Saved entries:
● ● ●

(** The tail the writers other than [append_decision] share: read the head,
    sign the claim (abv2), apply the optional fields, hash, INSERT.
    [canonical] is the fixed part of the entry without [previous_hash],
    [optional] the optional hashed fields it sets, [columns] the remaining
    columns of the INSERT. *)
Definition chain_row (rows : list row) (record_kind : string) (authorized_by : pyval)
    (canonical optional columns : dict pyval) : result ledger_exn (stmt * string) :=
  let previous_hash := previous_hash_of rows in
  sig ← authorized_by_sig authorized_by previous_hash record_kind None;
  let canonical_entry := apply_optional_hashed_fields
    ((canonical ++ [("previous_hash", previous_hash)])%list)
    ((optional ++ [("authorized_by", authorized_by); (SIGNATURE_FIELD, opt_str sig)])%list) in
  let current_hash := hash_entry canonical_entry in
  Ok ((columns ++ [("previous_value", zero); ("applied_value", zero);
        ("previous_hash", previous_hash); ("current_hash", VStr current_hash);
        ("record_kind", VStr record_kind); ("authorized_by", authorized_by);
        (SIGNATURE_FIELD, opt_str sig)])%list, current_hash).

(* ------------------------------------------------------------------ *)
(** ** The enforcement marker and the unstructured entry *)

(** [record_attestation_policy]; the row it writes has no accountable party. *)
Definition record_attestation_policy (key_fingerprint : string) (enforced_at : option string)
    (rows : list row) : result ledger_exn (list stmt * bool) :=
  let enforced_at := match enforced_at with Some t => t | None => now end in
  let latest := last (List.filter (col_is "record_kind" (VStr ATTESTATION_POLICY_RECORD_KIND)) rows) in
  let named := match latest with
               | Some r => match vget r "data" with VDict d => vget d "key_fingerprint" | _ => VNone end
               | None => VNone
               end in
  if py_eq named (VStr key_fingerprint) then Ok ([], false) else
  let previous_hash := previous_hash_of rows in
  let body := [("record_kind", VStr ATTESTATION_POLICY_RECORD_KIND);
               ("parameter_changed", VBool false);
               ("key_fingerprint", VStr key_fingerprint);
               ("enforced_at", VStr enforced_at)] in
  let reason := VStr ("authorized_by attestation enforced from this row under key "
                      +:+ key_fingerprint) in
  let canonical_entry := attestation_policy_canonical body reason previous_hash in
  Ok ([[("action_type", VStr ATTESTATION_POLICY_RECORD_KIND); ("node", VStr "ledger");
        ("reason", reason); ("previous_hash", previous_hash);
        ("current_hash", VStr (hash_entry canonical_entry)); ("data", VDict body);
        ("record_kind", VStr ATTESTATION_POLICY_RECORD_KIND)]], true).

(** [_ensure_attestation_policy_marker], run when the ledger is opened. *)
Definition ensure_attestation_policy_marker (rows : list row)
    : result ledger_exn (list stmt * bool) :=
  if negb (enforcement_required os) then Ok ([], false) else
  key ← lift_ledger (attestation_key os);
  match key with
  | None => Ok ([], false)
  | Some k => record_attestation_policy (key_fingerprint k) None rows
  end.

● ● ●

- Exercise details
Copy out each line of the data that has the word "then" in it.

- Answer to this task
  if py_eq named (VStr key_fingerprint) then Ok ([], false) else
  if negb (enforcement_required os) then Ok ([], false) else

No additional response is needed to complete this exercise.